What the exercise asks: From the line containing "Definition HAMMER2_BREF_TYPE_INDIRECT : Z" to the final line of the material below, copy each line exactly, including both endpoints, and leave out all other lines.

Records shown:
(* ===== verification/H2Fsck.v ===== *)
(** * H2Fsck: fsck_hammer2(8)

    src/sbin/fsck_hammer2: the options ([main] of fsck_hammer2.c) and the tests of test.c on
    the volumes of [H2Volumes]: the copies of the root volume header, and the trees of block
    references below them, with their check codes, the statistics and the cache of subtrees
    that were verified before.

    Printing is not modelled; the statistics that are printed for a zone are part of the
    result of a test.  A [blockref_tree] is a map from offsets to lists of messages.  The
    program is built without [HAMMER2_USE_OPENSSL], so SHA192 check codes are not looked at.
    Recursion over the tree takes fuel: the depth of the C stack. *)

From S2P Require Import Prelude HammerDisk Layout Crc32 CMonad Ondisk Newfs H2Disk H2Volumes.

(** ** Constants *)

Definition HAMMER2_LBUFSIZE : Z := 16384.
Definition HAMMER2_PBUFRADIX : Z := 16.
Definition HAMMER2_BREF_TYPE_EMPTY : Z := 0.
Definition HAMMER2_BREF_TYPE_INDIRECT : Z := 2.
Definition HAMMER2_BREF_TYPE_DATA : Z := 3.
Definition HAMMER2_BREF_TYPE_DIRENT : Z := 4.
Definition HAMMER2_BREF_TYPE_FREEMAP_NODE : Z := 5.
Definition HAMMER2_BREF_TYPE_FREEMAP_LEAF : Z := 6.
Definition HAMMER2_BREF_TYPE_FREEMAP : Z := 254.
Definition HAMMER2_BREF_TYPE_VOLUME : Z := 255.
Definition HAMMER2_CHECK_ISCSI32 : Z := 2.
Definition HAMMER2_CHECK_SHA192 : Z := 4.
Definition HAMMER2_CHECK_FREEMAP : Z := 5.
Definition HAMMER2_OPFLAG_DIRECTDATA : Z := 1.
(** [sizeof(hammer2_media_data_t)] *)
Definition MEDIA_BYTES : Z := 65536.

Exercise output:
Definition HAMMER2_BREF_TYPE_INDIRECT : Z := 2.
Definition HAMMER2_BREF_TYPE_DATA : Z := 3.
Definition HAMMER2_BREF_TYPE_DIRENT : Z := 4.
Definition HAMMER2_BREF_TYPE_FREEMAP_NODE : Z := 5.
Definition HAMMER2_BREF_TYPE_FREEMAP_LEAF : Z := 6.
Definition HAMMER2_BREF_TYPE_FREEMAP : Z := 254.
Definition HAMMER2_BREF_TYPE_VOLUME : Z := 255.
Definition HAMMER2_CHECK_ISCSI32 : Z := 2.
Definition HAMMER2_CHECK_SHA192 : Z := 4.
Definition HAMMER2_CHECK_FREEMAP : Z := 5.
Definition HAMMER2_OPFLAG_DIRECTDATA : Z := 1.
(** [sizeof(hammer2_media_data_t)] *)
Definition MEDIA_BYTES : Z := 65536.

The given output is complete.